**Your assignment**
Set out exactly every line of the entries below, starting at the line that holds "DEFAULT_TOOLS_CONFIG = L" and stopping after the line that holds "(host : Host io_error).".
··· Input ···
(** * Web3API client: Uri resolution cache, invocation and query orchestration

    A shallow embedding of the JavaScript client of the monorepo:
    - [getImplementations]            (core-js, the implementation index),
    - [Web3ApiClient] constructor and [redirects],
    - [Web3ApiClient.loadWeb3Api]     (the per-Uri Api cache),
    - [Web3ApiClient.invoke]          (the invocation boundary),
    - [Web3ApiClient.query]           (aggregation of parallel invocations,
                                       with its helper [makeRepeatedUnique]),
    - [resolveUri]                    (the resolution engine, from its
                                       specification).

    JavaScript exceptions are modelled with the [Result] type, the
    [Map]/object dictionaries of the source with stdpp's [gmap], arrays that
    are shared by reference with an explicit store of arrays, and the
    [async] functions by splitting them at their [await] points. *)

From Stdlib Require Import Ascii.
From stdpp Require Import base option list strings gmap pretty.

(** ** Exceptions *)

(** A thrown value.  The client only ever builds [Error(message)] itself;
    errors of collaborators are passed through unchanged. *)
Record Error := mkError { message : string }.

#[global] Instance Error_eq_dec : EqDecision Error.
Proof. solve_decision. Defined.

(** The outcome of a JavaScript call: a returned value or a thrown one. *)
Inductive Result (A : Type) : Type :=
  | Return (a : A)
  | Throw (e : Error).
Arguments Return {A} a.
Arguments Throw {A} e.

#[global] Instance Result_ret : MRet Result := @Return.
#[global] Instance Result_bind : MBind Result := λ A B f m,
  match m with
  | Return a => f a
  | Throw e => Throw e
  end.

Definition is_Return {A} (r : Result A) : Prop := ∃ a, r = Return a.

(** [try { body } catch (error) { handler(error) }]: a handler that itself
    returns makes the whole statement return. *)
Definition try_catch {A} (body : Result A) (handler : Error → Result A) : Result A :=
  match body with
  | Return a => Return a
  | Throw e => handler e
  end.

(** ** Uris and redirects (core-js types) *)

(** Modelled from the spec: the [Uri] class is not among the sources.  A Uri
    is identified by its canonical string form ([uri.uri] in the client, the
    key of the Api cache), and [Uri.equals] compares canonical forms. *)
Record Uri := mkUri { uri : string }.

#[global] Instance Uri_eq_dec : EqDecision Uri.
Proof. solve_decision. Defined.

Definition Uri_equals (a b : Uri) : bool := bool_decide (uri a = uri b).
···
··· Input ···
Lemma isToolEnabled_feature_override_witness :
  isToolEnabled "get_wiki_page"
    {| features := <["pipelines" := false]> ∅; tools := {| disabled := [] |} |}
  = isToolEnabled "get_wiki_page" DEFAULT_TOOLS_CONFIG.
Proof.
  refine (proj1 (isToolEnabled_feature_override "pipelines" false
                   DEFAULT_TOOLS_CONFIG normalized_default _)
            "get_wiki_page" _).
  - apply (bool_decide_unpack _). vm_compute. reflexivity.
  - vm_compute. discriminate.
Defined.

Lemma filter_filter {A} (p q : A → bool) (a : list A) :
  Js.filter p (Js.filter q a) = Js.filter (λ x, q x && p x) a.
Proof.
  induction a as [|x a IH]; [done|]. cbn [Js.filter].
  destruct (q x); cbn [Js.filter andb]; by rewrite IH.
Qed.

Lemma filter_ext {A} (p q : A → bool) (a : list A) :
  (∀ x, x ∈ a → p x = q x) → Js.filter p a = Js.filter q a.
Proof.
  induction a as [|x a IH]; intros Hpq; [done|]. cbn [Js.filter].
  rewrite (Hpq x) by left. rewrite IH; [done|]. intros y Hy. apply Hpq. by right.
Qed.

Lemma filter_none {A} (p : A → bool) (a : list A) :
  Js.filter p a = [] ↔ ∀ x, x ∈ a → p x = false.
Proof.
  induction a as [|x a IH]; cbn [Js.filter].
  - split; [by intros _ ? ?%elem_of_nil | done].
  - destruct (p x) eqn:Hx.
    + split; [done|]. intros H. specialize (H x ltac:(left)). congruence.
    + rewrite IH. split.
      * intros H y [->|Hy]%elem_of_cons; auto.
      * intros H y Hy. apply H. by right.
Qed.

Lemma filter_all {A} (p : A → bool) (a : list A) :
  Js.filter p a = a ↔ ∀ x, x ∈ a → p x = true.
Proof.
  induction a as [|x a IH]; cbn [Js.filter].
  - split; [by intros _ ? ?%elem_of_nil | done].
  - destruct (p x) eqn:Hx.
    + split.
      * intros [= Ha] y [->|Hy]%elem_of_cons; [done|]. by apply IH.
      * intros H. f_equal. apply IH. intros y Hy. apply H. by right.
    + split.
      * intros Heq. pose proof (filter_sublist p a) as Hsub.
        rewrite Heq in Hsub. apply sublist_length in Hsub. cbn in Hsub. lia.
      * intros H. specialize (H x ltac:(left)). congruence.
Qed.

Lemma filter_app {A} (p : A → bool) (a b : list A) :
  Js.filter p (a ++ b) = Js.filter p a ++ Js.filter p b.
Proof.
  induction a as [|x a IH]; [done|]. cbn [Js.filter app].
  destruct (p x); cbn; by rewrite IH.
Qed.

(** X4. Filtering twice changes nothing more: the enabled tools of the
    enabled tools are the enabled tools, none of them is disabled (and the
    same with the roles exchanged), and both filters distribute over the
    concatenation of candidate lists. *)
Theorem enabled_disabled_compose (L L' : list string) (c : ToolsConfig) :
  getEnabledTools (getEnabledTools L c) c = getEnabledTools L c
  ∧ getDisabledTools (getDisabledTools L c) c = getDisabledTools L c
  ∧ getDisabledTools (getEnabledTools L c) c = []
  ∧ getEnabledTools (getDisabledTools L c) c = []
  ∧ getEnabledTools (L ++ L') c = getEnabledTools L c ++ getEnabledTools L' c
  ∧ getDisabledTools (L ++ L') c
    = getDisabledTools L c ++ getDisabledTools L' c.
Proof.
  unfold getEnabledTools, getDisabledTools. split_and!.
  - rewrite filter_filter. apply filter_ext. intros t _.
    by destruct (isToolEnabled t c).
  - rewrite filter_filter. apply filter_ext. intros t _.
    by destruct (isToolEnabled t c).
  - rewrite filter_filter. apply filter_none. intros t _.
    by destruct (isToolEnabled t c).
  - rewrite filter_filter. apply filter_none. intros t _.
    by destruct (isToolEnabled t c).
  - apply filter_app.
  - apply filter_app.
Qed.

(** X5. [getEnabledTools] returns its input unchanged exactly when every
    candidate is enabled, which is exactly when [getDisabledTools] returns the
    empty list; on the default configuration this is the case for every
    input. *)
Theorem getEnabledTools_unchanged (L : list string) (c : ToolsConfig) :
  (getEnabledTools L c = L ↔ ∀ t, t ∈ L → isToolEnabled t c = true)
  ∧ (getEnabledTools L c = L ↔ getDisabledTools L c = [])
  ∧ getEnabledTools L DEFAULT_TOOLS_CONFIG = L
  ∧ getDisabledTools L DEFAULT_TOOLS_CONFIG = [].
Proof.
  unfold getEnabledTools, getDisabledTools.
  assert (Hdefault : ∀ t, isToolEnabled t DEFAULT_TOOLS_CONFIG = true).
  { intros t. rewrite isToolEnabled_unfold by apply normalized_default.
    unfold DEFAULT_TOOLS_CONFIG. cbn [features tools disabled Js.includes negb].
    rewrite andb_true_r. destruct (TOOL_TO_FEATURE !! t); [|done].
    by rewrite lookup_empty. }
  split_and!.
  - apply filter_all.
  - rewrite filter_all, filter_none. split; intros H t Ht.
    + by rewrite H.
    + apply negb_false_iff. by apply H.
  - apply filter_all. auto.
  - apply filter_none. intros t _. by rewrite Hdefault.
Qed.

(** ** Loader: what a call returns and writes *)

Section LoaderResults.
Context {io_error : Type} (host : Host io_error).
···
**Solution below**
  ∧ getEnabledTools L DEFAULT_TOOLS_CONFIG = L
  ∧ getDisabledTools L DEFAULT_TOOLS_CONFIG = [].
Proof.
  unfold getEnabledTools, getDisabledTools.
  assert (Hdefault : ∀ t, isToolEnabled t DEFAULT_TOOLS_CONFIG = true).
  { intros t. rewrite isToolEnabled_unfold by apply normalized_default.
    unfold DEFAULT_TOOLS_CONFIG. cbn [features tools disabled Js.includes negb].
    rewrite andb_true_r. destruct (TOOL_TO_FEATURE !! t); [|done].
    by rewrite lookup_empty. }
  split_and!.
  - apply filter_all.
  - rewrite filter_all, filter_none. split; intros H t Ht.
    + by rewrite H.
    + apply negb_false_iff. by apply H.
  - apply filter_all. auto.
  - apply filter_none. intros t _. by rewrite Hdefault.
Qed.

(** ** Loader: what a call returns and writes *)

Section LoaderResults.
Context {io_error : Type} (host : Host io_error).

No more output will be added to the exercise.